In these things we can maybe observe some pattern. Here is the hourly one:

hourly_averages = np.array([16698.6, 39705.2, 47451.9, 21758.8, 20941.5, 29086.1, 65627, 65411])
hours = np.arange(9, 17)
hourly_s = 0.1*np.diff(hourly_averages).max()**2
hourly_spline = interp.UnivariateSpline(hours, hourly_averages, s=hourly_s)
xx = np.linspace(min(hours), max(hours), 1000)  # 1000 is an arbitrary number here.
plt.plot(hours, hourly_averages, 'bo')
plt.plot(xx, hourly_spline(xx), 'r')
plt.show()

hours

The curve shows the lunch break and the end-of-day rush. My choice of s as 0.1*np.diff(hourly_averages).max()**2 is not canonical, but it recognizes the fact that s scales as the square of the residuals. (Documentation). I'll use the same choice for daily averages:

daily_totals = np.array([289841, 256293, 401004, 419054, 375993, 266233, 278118, 151390, 318497, 310578])
days = np.arange(len(daily_totals))
daily_s = 0.1*np.diff(daily_totals).max()**2
daily_spline = interp.UnivariateSpline(days, daily_totals, s=daily_s)
xx = np.linspace(min(days), max(days), 1000)  # 1000 is an arbitrary number here.
plt.plot(days, daily_totals, 'bo')
plt.plot(xx, daily_spline(xx), 'r')
plt.show()

daily

This is less useful. Maybe we need a longer period of observations. Maybe we should not pretend that Monday comes after Friday. Maybe averages should be taken for each day of week to uncover a weekly pattern, but with only two weeks there is not enough to play with.

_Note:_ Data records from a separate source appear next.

(** Frames for the other outcomes: a null object id in the second row;
    tile indexes held as text, the second not a number; no [object_id]
    column. *)
Definition null_frame : dataframe :=
  [Series release_name (StrCol [Some (lit "R"); Some (lit "R")]);
   Series tile_index (IntCol I64 [Some 1; Some 2]);
   Series object_id (StrCol [Some (lit "a"); None])].

Definition text_frame : dataframe :=
  [Series tile_index (StrCol [Some (lit "1"); Some (lit "abc")]);
   Series object_id (StrCol [Some (lit "a"); Some (lit "b")])].

Definition short_frame : dataframe :=
  [Series tile_index (IntCol I64 [Some 1])].

(** * Evaluation of the expressions *)

Section eval.
Context `{Int64Parser}.
Implicit Types (df : dataframe) (c cr ct co : column) (inc : bool).
Implicit Types (rs os : list (option pystr)) (ts : list (option Z)).

Lemma eval_prefix_expr_true df cr :
  df_lookup release_name df = Some cr →
  eval df (prefix_expr true) = Ok (StrCol (prefix_cell true <$> str_cells cr)).
Proof.
  intros Hr. unfold prefix_expr.
  by rewrite (eval_add_lit_r _ _ (str_cells cr))
    by by apply eval_cast_str, eval_Col.
Qed.

Lemma eval_tile_expr df ct ts :
  df_lookup tile_index df = Some ct → int_cells ct = Ok ts →
  eval df tile_expr = Ok (StrCol (tile_cell <$> ts)).
Proof.
  intros Ht Hts. unfold tile_expr.
  rewrite (eval_cast_str _ _ (IntCol I64 ts)); [done|].
  rewrite (eval_cast_int64 _ _ ct) by by apply eval_Col.
  unfold cast_int64. by rewrite Hts.
Qed.

Lemma eval_object_expr df co :
  df_lookup object_id df = Some co →
  eval df object_expr = Ok (StrCol (object_cell <$> str_cells co)).
Proof.
  intros Ho. unfold object_expr.
  by rewrite (eval_str_replace _ _ (str_cells co))
    by by apply eval_cast_str, eval_Col.
Qed.

(** The prefix and the tile index, joined. *)
Lemma eval_prefix_tile df inc rs ct ts :
  release_cells df inc = Some rs →
  df_lookup tile_index df = Some ct → int_cells ct = Ok ts →
  (inc = true → length rs = length ts) →
  eval df (Add (prefix_expr inc) tile_expr) =
    Ok (StrCol (zip_with (λ p t, concat_cell p (tile_cell t))
                  (if inc then prefix_cell true <$> rs
                   else replicate (length ts) (Some (lit ""))) ts)).
Proof.
  intros Hrs Ht Hts Hlen. pose proof (eval_tile_expr df ct ts Ht Hts) as Hte.
  destruct inc; cbn [release_cells] in Hrs.
  - destruct (df_lookup release_name df) as [cr|] eqn:Hr; [|done].
    injection Hrs as <-.
    rewrite (eval_add_same _ _ _ (prefix_cell true <$> str_cells cr)
               (tile_cell <$> ts)).
    + by rewrite zip_with_fmap_r.
    + by apply eval_prefix_expr_true.
    + done.
    + rewrite !length_fmap. auto.
  - change (prefix_expr false) with (Lit (lit "")).
    rewrite (eval_add_lit_l _ _ (tile_cell <$> ts)) by done.
    by rewrite zip_with_replicate_l, <-list_fmap_compose by done.
Qed.

(** The whole expression evaluates to the rows of [id_column]. *)
Lemma eval_id_expr df inc rs ct ts co :
  release_cells df inc = Some rs →
  df_lookup tile_index df = Some ct → int_cells ct = Ok ts →
  df_lookup object_id df = Some co →
  (inc = true → length rs = length ts) → length ts = col_len co →
  eval df (id_expr inc) = Ok (StrCol (id_column inc rs ts (str_cells co))).
Proof.
  intros Hrs Ht Hts Ho Hlen1 Hlen2. unfold id_expr.
  pose proof (eval_prefix_tile df inc rs ct ts Hrs Ht Hts Hlen1) as Hpt.
  apply (eval_add_lit_r _ _ _ (lit "_")) in Hpt.
  rewrite (eval_add_same _ _ _ _ _ Hpt (eval_object_expr df co Ho)).
  - unfold id_column. by rewrite zip_with_fmap_r, fmap_zip_with.
  - rewrite !length_fmap, length_zip_with, length_str_cells.
    destruct inc; rewrite ?length_fmap, ?length_replicate; [|lia].
    specialize (Hlen1 eq_refl). lia.
Qed.

Lemma expr_columns_id_expr inc : expr_columns (id_expr inc) = read_columns inc.
Proof. by destruct inc. Qed.

(** When the tile indexes cannot be cast, the expression raises the
    cast's error. *)
Lemma eval_id_expr_Err df inc rs ct e :
  release_cells df inc = Some rs →
  df_lookup tile_index df = Some ct → int_cells ct = Err e →
  eval df (id_expr inc) = Err e.
Proof.
  intros Hrs Ht Hts.
  assert (eval df tile_expr = Err e) as Hte.
  { unfold tile_expr. cbn [eval]. rewrite Ht. cbn. unfold cast_int64.
    by rewrite Hts. }
  assert (is_Ok (eval df (prefix_expr inc))) as [cp Hp].
  { destruct inc; cbn [release_cells] in Hrs; [|by eexists].
    destruct (df_lookup release_name df) as [cr|] eqn:Hr; [|done].
    eexists. by apply eval_prefix_expr_true. }
  unfold id_expr. cbn [eval]. by rewrite Hp, Hte.
Qed.

(** The method is name resolution, evaluation, and the name
    [unique_id]. *)
Lemma make_id_str_eval df inc :
  make_id_str df inc =
    (_ ← resolve df (read_columns inc);
     c ← eval df (id_expr inc);
     Ok (Series unique_id c)).
Proof.
  unfold make_id_str, select. cbn [expr_columns]. rewrite expr_columns_id_expr.
  destruct (resolve df (read_columns inc)); [|reflexivity]. cbn [mbind result_bind].
  destruct (eval df (id_expr inc)) eqn:He; cbn [eval]; rewrite He; [|reflexivity].
  unfold get_column. cbn [mbind result_bind df_lookup s_name s_col output_name].
  by rewrite decide_True.
Qed.

(** The columns read are in the frame exactly when each lookup
    succeeds. *)
Lemma resolve_read_columns df inc :
  resolve df (read_columns inc) = Ok () ↔
  is_Some (release_cells df inc) ∧ is_Some (df_lookup tile_index df)
  ∧ is_Some (df_lookup object_id df).
Proof.
  rewrite resolve_Ok. unfold read_columns, release_cells.
  rewrite Forall_app, !Forall_cons_iff, <-!df_lookup_is_Some.
  destruct inc.
  - rewrite Forall_singleton, <-df_lookup_is_Some, fmap_is_Some.
    pose proof (Forall_nil_2 (λ n, n ∈ df_names df)). naive_solver.
  - pose proof (Forall_nil_2 (λ n, n ∈ df_names df)).
    assert (is_Some (Some (@nil (option pystr)))) by by eexists. naive_solver.
Qed.
End eval.

(** * The rows *)

Section rows.
Implicit Types (inc : bool) (p r o : option pystr) (t : option Z).
Implicit Types (rs os : list (option pystr)) (ts : list (option Z)).

Lemma id_cell_prefix_false t o :
  id_cell (prefix_cell false None) t o = id_cell (Some []) t o.
Proof. done. Qed.

(** A row is null as soon as its tile index or object id is null, or the
    release name when it is included. *)
Lemma id_cell_None p t o :
  id_cell p t o = None ↔ p = None ∨ t = None ∨ o = None.
Proof. destruct p, t, o; cbn; naive_solver. Qed.

Lemma id_cell_Some (a : pystr) (z : Z) (b : pystr) :
  id_cell (Some a) (Some z) (Some b) =
    Some (a ++ str_of_int z ++ lit "_"
          ++ replace (lit "-") (lit "NEG") (Some 1%nat) b).
Proof. cbn. by rewrite <-!app_assoc. Qed.

Lemma prefix_cell_None inc r : prefix_cell inc r = None ↔ inc = true ∧ r = None.
Proof. destruct inc, r; cbn; naive_solver. Qed.

(** A row and the scalar method on the row's values: they agree exactly
    when the object id has at most one hyphen. *)
Lemma id_cell_scalar (rel : option pystr) (z : Z) (b : pystr) :
  last b ≠ Some 0 →
  id_cell (Some (Scalar.prefix rel)) (Some z) (Some b) =
    Some (Scalar.make_id_str (Scalar.TileInt z) b rel)
  ↔ (occurrences hyphen b ≤ 1)%nat.
Proof.
  intros Hb. rewrite id_cell_Some, Scalar.make_id_str_replace1, np_str_id by done.
  change (lit "-") with [hyphen]. rewrite replace_singleton.
  rewrite <-(replace1_once_all hyphen (lit "NEG") b) by by_compute.
  split; [|by intros ->]. intros [= Heq]. by simplify_list_eq.
Qed.

(** Valid text in, valid text out. *)
Lemma prefix_cell_valid inc r (a : pystr) :
  (∀ b, r = Some b → Forall is_scalar b) →
  prefix_cell inc r = Some a → Forall is_scalar a.
Proof.
  intros Hr. destruct inc, r as [b|]; cbn; intros [= <-]; [|constructor..].
  apply Forall_app. split; [by apply Hr|by_compute].
Qed.

Lemma id_cell_valid p t o (c : pystr) :
  (∀ a, p = Some a → Forall is_scalar a) →
  (∀ b, o = Some b → Forall is_scalar b) →
  id_cell p t o = Some c → Forall is_scalar c.
Proof.
  intros Hp Ho. destruct p as [a|], t as [z|], o as [b|]; try done.
  rewrite id_cell_Some. intros Hc. apply (inj Some) in Hc as <-.
  change (lit "-") with [hyphen]. rewrite replace_singleton, !Forall_app.
  split_and!; [by apply Hp|apply str_of_int_scalar|by_compute|].
  apply Forall_replace1; [by_compute|by apply Ho].
Qed.

(** Row [i] of the result is made from row [i] of each column. *)
Lemma id_column_lookup inc rs ts os i :
  (inc = true → length rs = length ts) →
  id_column inc rs ts os !! i =
    t ← ts !! i; o ← os !! i;
    Some (id_cell (prefix_cell inc (default None (rs !! i))) t o).
Proof.
  intros Hlen. unfold id_column. rewrite !lookup_zip_with.
  destruct (ts !! i) as [t|] eqn:Ht; cbn.
  - destruct inc.
    + rewrite list_lookup_fmap.
      destruct (rs !! i) as [r|] eqn:Hr; cbn; [by destruct (os !! i)|].
      apply lookup_ge_None in Hr. apply lookup_lt_Some in Ht.
      specialize (Hlen eq_refl). lia.
    + rewrite lookup_replicate_2 by by eapply lookup_lt_Some.
      cbn. by destruct (os !! i).
  - destruct inc; [|by destruct (replicate _ _ !! i)].
    by destruct ((prefix_cell true <$> rs) !! i).
Qed.

(** The result has as many rows as the shortest column. *)
Lemma length_id_column inc rs ts os :
  (inc = true → length rs = length ts) → length ts = length os →
  length (id_column inc rs ts os) = length ts.
Proof.
  intros Hlen1 Hlen2. unfold id_column. rewrite !length_zip_with.
  destruct inc; rewrite ?length_fmap, ?length_replicate; [|lia].
  specialize (Hlen1 eq_refl). lia.
Qed.

(** On rows without nulls whose object ids have at most one hyphen, the
    rows of the data-frame method are those of the scalar method. *)
Lemma id_column_scalar (rs' : list pystr) (ts' : list Z) (os' : list pystr) :
  length rs' = length ts' →
  Forall (λ x, (occurrences hyphen x ≤ 1)%nat ∧ last x ≠ Some 0) os' →
  id_column true (Some <$> rs') (Some <$> ts') (Some <$> os') =
    scalar_column rs' ts' os'.
Proof.
  intros Hlen Hos. apply list_eq. intros i.
  rewrite id_column_lookup by by rewrite !length_fmap.
  unfold scalar_column. rewrite !lookup_zip_with, !list_lookup_fmap.
  destruct (ts' !! i) as [t|] eqn:Ht; cbn; [|by destruct (rs' !! i)].
  destruct (rs' !! i) as [r|] eqn:Hr; cbn.
  - destruct (os' !! i) as [x|] eqn:Ho; cbn; [|done]. f_equal.
    rewrite list.Forall_forall in Hos.
    destruct (Hos x) as [Hocc Hlast]; [by eapply list_elem_of_lookup_2|].
    by apply (id_cell_scalar (Some r)).
  - apply lookup_ge_None in Hr. apply lookup_lt_Some in Ht. lia.
Qed.
End rows.

(** * The method on a frame *)

Section frames.
Context `{Int64Parser}.
Implicit Types (df : dataframe) (s : series) (c ct co : column) (inc : bool).
Implicit Types (rs os : list (option pystr)) (ts : list (option Z)).

(** In a well-formed frame everything read has the frame's height. *)
Lemma inputs_lengths df inc rs ts os :
  df_wf df → inputs df inc rs ts os →
  (inc = true → length rs = height df)
  ∧ length ts = height df ∧ length os = height df.
Proof.
  intros Hwf (Hrs & (ct & Ht & Hts) & (co & Ho & ->)).
  apply length_int_cells in Hts. rewrite length_str_cells.
  destruct (df_lookup_wf _ _ _ Hwf Ht) as [Hlt _].
  destruct (df_lookup_wf _ _ _ Hwf Ho) as [Hlo _].
  split_and!; [|congruence..]. intros ->. cbn [release_cells] in Hrs.
  destruct (df_lookup release_name df) as [cr|] eqn:Hr; [|done].
  injection Hrs as <-. rewrite length_str_cells.
  by destruct (df_lookup_wf _ _ _ Hwf Hr) as [-> _].
Qed.

Lemma inputs_resolve df inc rs ts os :
  inputs df inc rs ts os → resolve df (read_columns inc) = Ok ().
Proof.
  intros (Hrs & (ct & Ht & _) & (co & Ho & _)).
  apply resolve_read_columns. by rewrite Hrs, Ht, Ho.
Qed.

(** From what is read to the result. *)
Lemma make_id_str_inputs df inc rs ts os :
  df_wf df → inputs df inc rs ts os →
  make_id_str df inc = Ok (Series unique_id (StrCol (id_column inc rs ts os))).
Proof.
  intros Hwf Hin.
  destruct (inputs_lengths _ _ _ _ _ Hwf Hin) as (Hlr & Hlt & Hlo).
  rewrite make_id_str_eval, (inputs_resolve _ _ _ _ _ Hin).
  destruct Hin as (Hrs & (ct & Ht & Hts) & (co & Ho & ->)).
  rewrite length_str_cells in Hlo.
  rewrite (eval_id_expr df inc rs ct ts co); [done..| |congruence].
  intros Hinc. rewrite (Hlr Hinc). done.
Qed.

(** Once the names are resolved, the tile indexes either cast or raise. *)
Lemma resolved_inputs df inc :
  resolve df (read_columns inc) = Ok () →
  (∃ rs ts os, inputs df inc rs ts os)
  ∨ ∃ rs ct e, release_cells df inc = Some rs
      ∧ df_lookup tile_index df = Some ct ∧ int_cells ct = Err e.
Proof.
  intros ([rs Hrs] & [ct Ht] & [co Ho])%resolve_read_columns.
  destruct (int_cells ct) as [ts|e] eqn:Hts.
  - left. exists rs, ts, (str_cells co). split_and!; eauto.
  - right. by exists rs, ct, e.
Qed.

(** From a result back to what was read. *)
Lemma make_id_str_Ok_inv df inc s :
  df_wf df → make_id_str df inc = Ok s →
  ∃ rs ts os, inputs df inc rs ts os
    ∧ s = Series unique_id (StrCol (id_column inc rs ts os)).
Proof.
  intros Hwf Hs. pose proof Hs as Hs'. rewrite make_id_str_eval in Hs'.
  apply bind_Ok_iff in Hs' as ([] & Hres & Hev).
  destruct (resolved_inputs _ _ Hres) as [(rs&ts&os&Hin)|(rs&ct&e&Hrs&Ht&Hts)].
  - exists rs, ts, os. split; [done|].
    rewrite (make_id_str_inputs _ _ _ _ _ Hwf Hin) in Hs. congruence.
  - by rewrite (eval_id_expr_Err _ _ _ _ e Hrs Ht Hts) in Hev.
Qed.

Technical details: the method UnivariateSpline chooses as few knots as possible so that a certain weighed sum of squared deviations from the data is at most s. With large s this will mean very few knots, until none remain, and we get a single cubic polynomial. How large s needs to be depends on the amount of oscillation in the vertical direction, which is extremely high in this example.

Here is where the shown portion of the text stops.